The term “target polynucleotide,”, “target region”, or “target”, as use herein, can refer to a polynucleotide of interest. In certain embodiments, a target polynucleotide can be under study. In certain embodiments, a target polynucleotide contains one or more sequences that are of interest and under study. A target polynucleotide can comprise, for example, a genomic sequence. A target polynucleotide can also comprise extranuclear nucleic acids, e.g., mitochondrial DNA, chloroplast DNA and the like. The target polynucleotide can comprise a target sequence whose presence, amount, and/or nucleotide sequence, or genomic alterations in these, are desired to be determined.
The term “genomic sequence”, as used herein, can refer to a sequence that occurs in a genome.
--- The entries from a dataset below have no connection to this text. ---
(* ===== verification/UserLib.v ===== *)
(** * The system call library ([libs/syscall], [libs/libipc/src/protocol.rs])

    The stubs user programs call, on top of the dispatcher of [Syscall].  A
    stub loads the registers of its arguments; the other argument registers
    keep what they held, [left] below, and the kernel reads them all.  [None]
    is a call that faults or never returns. *)

From S2P Require Import Prelude Thread Input Vm Kernel Syscall LibIpc.

(** ** Errors ([error.rs]) *)

Inductive SyscallError :=
| Success | InvalidArgument | NotImplemented | OutOfMemory | PermissionDenied | Busy | SeMessageTooLarge | TimedOut
| SeWouldBlock | Deadlock.

Definition from_raw (value : Z) : option SyscallError :=
  if value =? 0 then Some Success
  else if value =? U64_MAX - 1 then Some InvalidArgument
  else if value =? U64_MAX - 2 then Some NotImplemented
  else if value =? U64_MAX - 3 then Some OutOfMemory
  else if value =? U64_MAX - 4 then Some PermissionDenied
  else if value =? U64_MAX - 5 then Some Busy
  else if value =? U64_MAX - 6 then Some SeMessageTooLarge
  else if value =? U64_MAX - 7 then Some TimedOut
  else if value =? U64_MAX - 8 then Some SeWouldBlock
  else if value =? U64_MAX - 9 then Some Deadlock
  else None.

Definition is_would_block (value : Z) : bool := value =? U64_MAX - 8.

(** The discriminants. *)
Definition error_value (e : SyscallError) : Z :=
  match e with
  | Success => 0 | InvalidArgument => U64_MAX - 1 | NotImplemented => U64_MAX - 2 | OutOfMemory => U64_MAX - 3
  | PermissionDenied => U64_MAX - 4 | Busy => U64_MAX - 5 | SeMessageTooLarge => U64_MAX - 6 | TimedOut => U64_MAX - 7
  | SeWouldBlock => U64_MAX - 8 | Deadlock => U64_MAX - 9
  end.

Section lib.
Context {D : Type} {ps2 : Ps2 D} {mmu : Mmu}.
Context (switch_context : CpuContext → CpuContext → CpuContext) (resume : Kernel D → Kernel D).
Context (fuel : nat).
Implicit Types (k : Kernel D) (left : list Z).

(** ** Stubs ([raw.rs]) *)

(** [rdi], [rsi], [rdx], [r10], [r8] and [r9] at the [syscall] instruction. *)
Definition argument_registers left (args : list Z) : list Z := args ++ drop (length args) left.

(** [syscall0] to [syscall6] differ in the number of [args]. *)
Definition syscall left k (num : Z) (args : list Z) : option (Kernel D * Z) :=
  match argument_registers left args with
  | [rdi; rsi; rdx; r10; r8; r9] =>
      match rust_syscall_dispatcher switch_context resume fuel k num rdi rsi rdx r10 r8 r9 with
      | Return k v => Some (k, v)
      | _ => None
      end
  | _ => None
  end.

(** ** IPC ([ipc.rs])

    A slice is its address and its length. *)

Definition lib_create_port left k : option (Kernel D * result Z SyscallError) :=
  '(k, r) ← syscall left k SYS_IPC_CREATE_PORT [];
  Some (k, if (r =? 0) || (U64_MAX - 10 <=? r) then Err OutOfMemory else Ok r).

Definition lib_close_port left k (port : Z) : option (Kernel D * result unit SyscallError) :=
  '(k, r) ← syscall left k SYS_IPC_CLOSE_PORT [port];
  Some (k, if r =? ESUCCESS then Ok tt else Err InvalidArgument).

Definition lib_send left k (port data_ptr data_len : Z) : option (Kernel D * result unit SyscallError) :=
  '(k, r) ← syscall left k SYS_IPC_SEND [port; data_ptr; data_len];
  Some (k, if r =? ESUCCESS then Ok tt else if r =? EPERM then Err PermissionDenied else Err InvalidArgument).

Definition lib_recv left k (port buf_ptr buf_len : Z) : option (Kernel D * result Z SyscallError) :=
  '(k, r) ← syscall left k SYS_IPC_RECV [port; buf_ptr; buf_len];
  Some (k, if U64_MAX - 10 <=? r then if r =? EWOULDBLOCK then Err SeWouldBlock else Err InvalidArgument else Ok r).

Definition lib_try_recv left k (port buf_ptr buf_len : Z) : option (Kernel D * result (option Z) SyscallError) :=
  '(k, r) ← syscall left k SYS_IPC_TRY_RECV [port; buf_ptr; buf_len];
  Some (k, if r =? EWOULDBLOCK then Ok None else if U64_MAX - 10 <=? r then Err InvalidArgument else Ok (Some r)).

Definition lib_send_async left k (port data_ptr data_len : Z) : option (Kernel D * result unit SyscallError) :=
  '(k, r) ← syscall left k SYS_IPC_SEND_ASYNC [port; data_ptr; data_len];
  Some (k, if r =? ESUCCESS then Ok tt else Err InvalidArgument).

Definition lib_wait_any left k (ports_ptr ports_len timeout_ms : Z) : option (Kernel D * result Z SyscallError) :=
  if (ports_len =? 0) || (64 <? ports_len) then Some (k, Err InvalidArgument)
  else
    '(k, r) ← syscall left k SYS_IPC_WAIT_ANY [ports_ptr; ports_len; timeout_ms];
    Some (k, if r <? ports_len then Ok r else if r =? EWOULDBLOCK then Err SeWouldBlock
             else if r =? ETIMEDOUT then Err TimedOut else Err InvalidArgument).

(** ** Threads and log ([thread.rs], [debug.rs]) *)

Definition yield_now left k : option (Kernel D) := '(k, _) ← syscall left k SYS_THREAD_YIELD []; Some k.
Definition sleep_ms left k (milliseconds : Z) : option (Kernel D) :=
  '(k, _) ← syscall left k SYS_THREAD_SLEEP [milliseconds]; Some k.
Definition lib_get_ticks left k : option (Kernel D * Z) := syscall left k SYS_GET_TICKS [].
Definition get_time_ms left k : option (Kernel D * Z) := '(k, t) ← lib_get_ticks left k; Some (k, wrap64 (t * 10)).
Definition lib_log left k (msg_ptr msg_len : Z) : option (Kernel D) :=
  '(k, _) ← syscall left k SYS_DEBUG_LOG [msg_ptr; msg_len]; Some k.

(** ** Ports of the PS/2 controller ([io.rs]) *)

Definition port_read_u8 left k (port : Z) : option (Kernel D * result Z SyscallError) :=
  '(k, r) ← syscall left k SYS_IO_PORT_READ [port; 1];
  Some (k, if r =? EPERM then Err PermissionDenied else if r =? EINVAL then Err InvalidArgument else Ok (wrap8 r)).

Definition port_write_u8 left k (port value : Z) : option (Kernel D * result unit SyscallError) :=
  '(k, r) ← syscall left k SYS_IO_PORT_WRITE [port; value];
  Some (k, if r =? ESUCCESS then Ok tt else if r =? EPERM then Err PermissionDenied else Err InvalidArgument).

Definition DATA_PORT : Z := 0x60.
Definition STATUS_PORT : Z := 0x64.
Definition COMMAND_PORT : Z := 0x64.
Definition STATUS_INPUT_FULL : Z := 0x02.

(** [?] on a result inside a stub. *)
Definition and_then {A B} (r : option (Kernel D * result A SyscallError))
    (f : Kernel D → A → option (Kernel D * result B SyscallError)) : option (Kernel D * result B SyscallError) :=
  '(k, r) ← r; match r with Ok a => f k a | Err e => Some (k, Err e) end.

Definition ps2_data_available left k : option (Kernel D * result bool SyscallError) :=
  and_then (port_read_u8 left k STATUS_PORT) (λ k s, Some (k, Ok (negb (Z.land s STATUS_OUTPUT_FULL =? 0)))).

Definition ps2_can_send left k : option (Kernel D * result bool SyscallError) :=
  and_then (port_read_u8 left k STATUS_PORT) (λ k s, Some (k, Ok (Z.land s STATUS_INPUT_FULL =? 0))).

(** The two waiting loops, over [for _ in 0..10000]. *)
Fixpoint ps2_wait (n : nat) (ready : Kernel D → option (Kernel D * result bool SyscallError)) k
    : option (Kernel D * result unit SyscallError) :=
  match n with
  | O => Some (k, Err TimedOut)
  | S n => and_then (ready k) (λ k b, if b : bool then Some (k, Ok tt) else ps2_wait n ready k)
  end.

Definition ps2_wait_input left k : option (Kernel D * result unit SyscallError) :=
  ps2_wait (Z.to_nat 10000) (ps2_can_send left) k.
Definition ps2_wait_output left k : option (Kernel D * result unit SyscallError) :=
  ps2_wait (Z.to_nat 10000) (ps2_data_available left) k.

Definition ps2_read_data left k : option (Kernel D * result Z SyscallError) := port_read_u8 left k DATA_PORT.
Definition ps2_write_data left k (data : Z) : option (Kernel D * result unit SyscallError) :=
  and_then (ps2_wait_input left k) (λ k _, port_write_u8 left k DATA_PORT data).
Definition ps2_write_command left k (cmd : Z) : option (Kernel D * result unit SyscallError) :=
  and_then (ps2_wait_input left k) (λ k _, port_write_u8 left k COMMAND_PORT cmd).

(** ** Input ([input.rs]) *)

Definition mouse_poll_byte left k : option (Kernel D * option Z) :=
  '(k, r) ← syscall left k SYS_MOUSE_POLL []; Some (k, if r =? EWOULDBLOCK then None else Some (wrap8 r)).

Definition keyboard_poll left k : option (Kernel D * option Z) :=
  '(k, r) ← syscall left k SYS_KEYBOARD_POLL []; Some (k, if r =? EWOULDBLOCK then None else Some (wrap8 r)).

(** The polling loops of the library and of the terminal: feed bytes to a
    decoder until it produces an event or there are none left.  [n] bounds
    the loop; [None] is running out of it. *)
Fixpoint poll_until {S E} (poll : Kernel D → option (Kernel D * option Z)) (decode : S → Z → S * option E)
    (n : nat) k (s : S) : option (Kernel D * S * option E) :=
  match n with
  | O => None
  | S n =>
      '(k, b) ← poll k;
      match b with
      | None => Some (k, s, None)
      | Some b => let '(s, e) := decode s b in match e with Some e => Some (k, s, Some e) | None => poll_until poll decode n k s end
      end
  end.

(** ** Typed messages ([protocol.rs])

    [at_ptr] is where the allocator put the frame. *)

Definition lib_send_message left k (seq port : Z) (t : MessageType) (payload : list Z) (at_ptr : Z)
    : option (Kernel D * result unit SyscallError) :=
  lib_send left k port at_ptr (Z.of_nat (length (frame_message seq t payload).1)).

Definition lib_send_message_async left k (seq port : Z) (t : MessageType) (payload : list Z) (at_ptr : Z)
    : option (Kernel D * result unit SyscallError) :=
  lib_send_async left k port at_ptr (Z.of_nat (length (frame_message seq t payload).1)).

(** What [try_recv_message] makes of the bytes [try_recv] left at [buf_ptr]. *)
Definition lib_try_recv_message left k (port buf_ptr buf_len : Z)
    : option (Kernel D * result (option (MessageHeader * Z)) SyscallError) :=
  and_then (lib_try_recv left k port buf_ptr buf_len) (λ k r,
    match r with
    | None => Some (k, Ok None)
    | Some len =>
        if len <? Z.of_nat HEADER_SIZE then Some (k, Err InvalidArgument)
        else
          bytes ← user_read (k_vm k) buf_ptr (Z.of_nat HEADER_SIZE);
          Some (k, match header_from_bytes bytes with Some h => Ok (Some (h, len)) | None => Err InvalidArgument end)
    end).
End lib.

(** ** Mouse packets ([input.rs], [MouseDriver]) *)

Record LibMouse := mkLibMouse { lm_packet : list Z; lm_cycle : Z }.
Definition LibMouse_new : LibMouse := mkLibMouse [0; 0; 0] 0.

Record LibMouseEvent := mkLibMouseEvent { lme_dx : Z; lme_dy : Z; lme_left : bool; lme_right : bool; lme_middle : bool }.

Definition lib_mouse_byte (m : LibMouse) (byte : Z) : LibMouse * option LibMouseEvent :=
  if lm_cycle m =? 0 then
    if negb (Z.land byte 0x08 =? 0) then (mkLibMouse (<[0%nat := byte]> (lm_packet m)) 1, None) else (m, None)
  else if lm_cycle m =? 1 then (mkLibMouse (<[1%nat := byte]> (lm_packet m)) 2, None)
  else if lm_cycle m =? 2 then
    let packet := <[2%nat := byte]> (lm_packet m) in
    let m := mkLibMouse packet 0 in
    let flags := packet !!! 0%nat in
    if negb (Z.land flags 0xC0 =? 0) then (m, None)
    else
      let dx := packet !!! 1%nat in
      let dy := packet !!! 2%nat in
      let dx := if negb (Z.land flags 0x10 =? 0) then dx - 256 else dx in
      let dy := if negb (Z.land flags 0x20 =? 0) then dy - 256 else dy in
      (m, Some (mkLibMouseEvent dx dy (negb (Z.land flags 0x01 =? 0)) (negb (Z.land flags 0x02 =? 0))
                  (negb (Z.land flags 0x04 =? 0))))
  else (mkLibMouse (lm_packet m) 0, None).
Because RNAs are transcribed from a genome, this term encompasses sequence that exist in the nuclear genome of an organism, as well as sequences that can be present in a cDNA copy of an RNA (e.g., an mRNA) transcribed from such a genome.
The terms “anneal”, “hybridize” or “bind,” can be used interchangeably herein to refer to the combining of one or more single-stranded polynucleotide sequences, segments or strands, and allowing them to form a double-stranded molecule through base pairing. Two complementary sequences (e.g., DNA and/or RNA) can anneal or hybridize by forming hydrogen bonds with complementary bases to produce a double-stranded polynucleotide or a double-stranded region of a polynucleotide.
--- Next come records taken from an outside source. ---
(** The font of the GUI library. *)
Definition get_glyph (ch : Z) : list Z :=
  match ch with
  | 0x20 => [0x00; 0x00; 0x00; 0x00; 0x00; 0x00; 0x00; 0x00]
  | 0x21 => [0x18; 0x18; 0x18; 0x18; 0x18; 0x00; 0x18; 0x00]
  | 0x22 => [0x6C; 0x6C; 0x24; 0x00; 0x00; 0x00; 0x00; 0x00]
  | 0x23 => [0x6C; 0x6C; 0xFE; 0x6C; 0xFE; 0x6C; 0x6C; 0x00]
  | 0x24 => [0x18; 0x3E; 0x60; 0x3C; 0x06; 0x7C; 0x18; 0x00]
  | 0x25 => [0x00; 0xC6; 0xCC; 0x18; 0x30; 0x66; 0xC6; 0x00]
  | 0x26 => [0x38; 0x6C; 0x38; 0x76; 0xDC; 0xCC; 0x76; 0x00]
  | 0x27 => [0x18; 0x18; 0x30; 0x00; 0x00; 0x00; 0x00; 0x00]
  | 0x28 => [0x0C; 0x18; 0x30; 0x30; 0x30; 0x18; 0x0C; 0x00]
  | 0x29 => [0x30; 0x18; 0x0C; 0x0C; 0x0C; 0x18; 0x30; 0x00]
  | 0x2A => [0x00; 0x66; 0x3C; 0xFF; 0x3C; 0x66; 0x00; 0x00]
  | 0x2B => [0x00; 0x18; 0x18; 0x7E; 0x18; 0x18; 0x00; 0x00]
  | 0x2C => [0x00; 0x00; 0x00; 0x00; 0x00; 0x18; 0x18; 0x30]
  | 0x2D => [0x00; 0x00; 0x00; 0x7E; 0x00; 0x00; 0x00; 0x00]
  | 0x2E => [0x00; 0x00; 0x00; 0x00; 0x00; 0x18; 0x18; 0x00]
  | 0x2F => [0x06; 0x0C; 0x18; 0x30; 0x60; 0xC0; 0x80; 0x00]
  | 0x30 => [0x3C; 0x66; 0x6E; 0x76; 0x66; 0x66; 0x3C; 0x00]
  | 0x31 => [0x18; 0x38; 0x18; 0x18; 0x18; 0x18; 0x7E; 0x00]
  | 0x32 => [0x3C; 0x66; 0x06; 0x0C; 0x18; 0x30; 0x7E; 0x00]
  | 0x33 => [0x3C; 0x66; 0x06; 0x1C; 0x06; 0x66; 0x3C; 0x00]
  | 0x34 => [0x0C; 0x1C; 0x3C; 0x6C; 0x7E; 0x0C; 0x0C; 0x00]
  | 0x35 => [0x7E; 0x60; 0x7C; 0x06; 0x06; 0x66; 0x3C; 0x00]
  | 0x36 => [0x1C; 0x30; 0x60; 0x7C; 0x66; 0x66; 0x3C; 0x00]
  | 0x37 => [0x7E; 0x06; 0x0C; 0x18; 0x30; 0x30; 0x30; 0x00]
  | 0x38 => [0x3C; 0x66; 0x66; 0x3C; 0x66; 0x66; 0x3C; 0x00]
  | 0x39 => [0x3C; 0x66; 0x66; 0x3E; 0x06; 0x0C; 0x38; 0x00]
  | 0x3A => [0x00; 0x18; 0x18; 0x00; 0x18; 0x18; 0x00; 0x00]
  | 0x3B => [0x00; 0x18; 0x18; 0x00; 0x18; 0x18; 0x30; 0x00]
  | 0x3C => [0x0C; 0x18; 0x30; 0x60; 0x30; 0x18; 0x0C; 0x00]
  | 0x3D => [0x00; 0x00; 0x7E; 0x00; 0x7E; 0x00; 0x00; 0x00]
  | 0x3E => [0x30; 0x18; 0x0C; 0x06; 0x0C; 0x18; 0x30; 0x00]
  | 0x3F => [0x3C; 0x66; 0x0C; 0x18; 0x18; 0x00; 0x18; 0x00]
  | 0x40 => [0x3C; 0x66; 0x6E; 0x6A; 0x6E; 0x60; 0x3C; 0x00]
  | 0x41 => [0x18; 0x3C; 0x66; 0x66; 0x7E; 0x66; 0x66; 0x00]
  | 0x42 => [0x7C; 0x66; 0x66; 0x7C; 0x66; 0x66; 0x7C; 0x00]
  | 0x43 => [0x3C; 0x66; 0x60; 0x60; 0x60; 0x66; 0x3C; 0x00]
  | 0x44 => [0x78; 0x6C; 0x66; 0x66; 0x66; 0x6C; 0x78; 0x00]
  | 0x45 => [0x7E; 0x60; 0x60; 0x7C; 0x60; 0x60; 0x7E; 0x00]
  | 0x46 => [0x7E; 0x60; 0x60; 0x7C; 0x60; 0x60; 0x60; 0x00]
  | 0x47 => [0x3C; 0x66; 0x60; 0x6E; 0x66; 0x66; 0x3E; 0x00]
  | 0x48 => [0x66; 0x66; 0x66; 0x7E; 0x66; 0x66; 0x66; 0x00]
  | 0x49 => [0x3C; 0x18; 0x18; 0x18; 0x18; 0x18; 0x3C; 0x00]
  | 0x4A => [0x06; 0x06; 0x06; 0x06; 0x66; 0x66; 0x3C; 0x00]
  | 0x4B => [0x66; 0x6C; 0x78; 0x70; 0x78; 0x6C; 0x66; 0x00]
  | 0x4C => [0x60; 0x60; 0x60; 0x60; 0x60; 0x60; 0x7E; 0x00]
  | 0x4D => [0xC6; 0xEE; 0xFE; 0xD6; 0xC6; 0xC6; 0xC6; 0x00]
  | 0x4E => [0x66; 0x76; 0x7E; 0x7E; 0x6E; 0x66; 0x66; 0x00]
  | 0x4F => [0x3C; 0x66; 0x66; 0x66; 0x66; 0x66; 0x3C; 0x00]
  | 0x50 => [0x7C; 0x66; 0x66; 0x7C; 0x60; 0x60; 0x60; 0x00]
  | 0x51 => [0x3C; 0x66; 0x66; 0x66; 0x6A; 0x6C; 0x36; 0x00]
  | 0x52 => [0x7C; 0x66; 0x66; 0x7C; 0x6C; 0x66; 0x66; 0x00]
  | 0x53 => [0x3C; 0x66; 0x60; 0x3C; 0x06; 0x66; 0x3C; 0x00]
  | 0x54 => [0x7E; 0x18; 0x18; 0x18; 0x18; 0x18; 0x18; 0x00]
  | 0x55 => [0x66; 0x66; 0x66; 0x66; 0x66; 0x66; 0x3C; 0x00]
  | 0x56 => [0x66; 0x66; 0x66; 0x66; 0x66; 0x3C; 0x18; 0x00]
  | 0x57 => [0xC6; 0xC6; 0xC6; 0xD6; 0xFE; 0xEE; 0xC6; 0x00]
  | 0x58 => [0x66; 0x66; 0x3C; 0x18; 0x3C; 0x66; 0x66; 0x00]
  | 0x59 => [0x66; 0x66; 0x66; 0x3C; 0x18; 0x18; 0x18; 0x00]
  | 0x5A => [0x7E; 0x06; 0x0C; 0x18; 0x30; 0x60; 0x7E; 0x00]
  | 0x5B => [0x3C; 0x30; 0x30; 0x30; 0x30; 0x30; 0x3C; 0x00]
  | 0x5C => [0xC0; 0x60; 0x30; 0x18; 0x0C; 0x06; 0x02; 0x00]
  | 0x5D => [0x3C; 0x0C; 0x0C; 0x0C; 0x0C; 0x0C; 0x3C; 0x00]
  | 0x5E => [0x10; 0x38; 0x6C; 0xC6; 0x00; 0x00; 0x00; 0x00]
  | 0x5F => [0x00; 0x00; 0x00; 0x00; 0x00; 0x00; 0xFE; 0x00]
  | 0x60 => [0x30; 0x18; 0x0C; 0x00; 0x00; 0x00; 0x00; 0x00]
  | 0x61 => [0x00; 0x00; 0x3C; 0x06; 0x3E; 0x66; 0x3E; 0x00]
  | 0x62 => [0x60; 0x60; 0x7C; 0x66; 0x66; 0x66; 0x7C; 0x00]
  | 0x63 => [0x00; 0x00; 0x3C; 0x60; 0x60; 0x60; 0x3C; 0x00]
  | 0x64 => [0x06; 0x06; 0x3E; 0x66; 0x66; 0x66; 0x3E; 0x00]
  | 0x65 => [0x00; 0x00; 0x3C; 0x66; 0x7E; 0x60; 0x3C; 0x00]
  | 0x66 => [0x1C; 0x30; 0x7C; 0x30; 0x30; 0x30; 0x30; 0x00]
  | 0x67 => [0x00; 0x00; 0x3E; 0x66; 0x66; 0x3E; 0x06; 0x3C]
  | 0x68 => [0x60; 0x60; 0x7C; 0x66; 0x66; 0x66; 0x66; 0x00]
  | 0x69 => [0x18; 0x00; 0x38; 0x18; 0x18; 0x18; 0x3C; 0x00]
  | 0x6A => [0x0C; 0x00; 0x1C; 0x0C; 0x0C; 0x0C; 0x6C; 0x38]
  | 0x6B => [0x60; 0x60; 0x66; 0x6C; 0x78; 0x6C; 0x66; 0x00]
  | 0x6C => [0x38; 0x18; 0x18; 0x18; 0x18; 0x18; 0x3C; 0x00]
  | 0x6D => [0x00; 0x00; 0xEC; 0xFE; 0xD6; 0xC6; 0xC6; 0x00]
  | 0x6E => [0x00; 0x00; 0x7C; 0x66; 0x66; 0x66; 0x66; 0x00]
  | 0x6F => [0x00; 0x00; 0x3C; 0x66; 0x66; 0x66; 0x3C; 0x00]
  | 0x70 => [0x00; 0x00; 0x7C; 0x66; 0x66; 0x7C; 0x60; 0x60]
  | 0x71 => [0x00; 0x00; 0x3E; 0x66; 0x66; 0x3E; 0x06; 0x06]
  | 0x72 => [0x00; 0x00; 0x6E; 0x70; 0x60; 0x60; 0x60; 0x00]
  | 0x73 => [0x00; 0x00; 0x3E; 0x60; 0x3C; 0x06; 0x7C; 0x00]
  | 0x74 => [0x30; 0x30; 0x7C; 0x30; 0x30; 0x30; 0x1C; 0x00]
  | 0x75 => [0x00; 0x00; 0x66; 0x66; 0x66; 0x66; 0x3E; 0x00]
  | 0x76 => [0x00; 0x00; 0x66; 0x66; 0x66; 0x3C; 0x18; 0x00]
  | 0x77 => [0x00; 0x00; 0xC6; 0xC6; 0xD6; 0xFE; 0x6C; 0x00]
  | 0x78 => [0x00; 0x00; 0x66; 0x3C; 0x18; 0x3C; 0x66; 0x00]
  | 0x79 => [0x00; 0x00; 0x66; 0x66; 0x66; 0x3E; 0x06; 0x3C]
  | 0x7A => [0x00; 0x00; 0x7E; 0x0C; 0x18; 0x30; 0x7E; 0x00]
  | 0x7B => [0x0E; 0x18; 0x18; 0x70; 0x18; 0x18; 0x0E; 0x00]
  | 0x7C => [0x18; 0x18; 0x18; 0x00; 0x18; 0x18; 0x18; 0x00]
  | 0x7D => [0x70; 0x18; 0x18; 0x0E; 0x18; 0x18; 0x70; 0x00]
  | 0x7E => [0x76; 0xDC; 0x00; 0x00; 0x00; 0x00; 0x00; 0x00]
  | _ => [0xFF; 0x81; 0x81; 0x81; 0x81; 0x81; 0x81; 0xFF]
  end.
As used herein, a sequence can “correspond” to a sub-plurality of primers if it is substantially identical or complementary to an identifying sequence of a primer belonging to the sub-plurality of primers. The identifying sequence of a primer can comprise a unique target-selective sequence of the primer that is, e.g., not found in any other primer. The identifying sequence of a primer can be a barcode sequence that is common to all primers in a given sub-plurality of primers in a set, and which is not found in primers belonging to any other sub-plurality of primers in the set. The identifying sequence can be an entire sequence of a primer. In other embodiments, the identifying sequence can be less than the entire sequence of a primer.
As used herein, the term “complementary” can refer to a relationship between one or more antiparallel nucleic acid sequences in which the sequences are related by the base-pairing rules: A can pair with T or U and C can pair with G. A first sequence or segment that is “perfectly complementary” to a second sequence or segment is complementary across its entire length and has no mismatches. A first sequence or segment can be “substantially complementary” to a second sequence of segment when a polynucleotide consisting of the first sequence is sufficiently complementary to specifically anneal to a polynucleotide consisting of the second sequence.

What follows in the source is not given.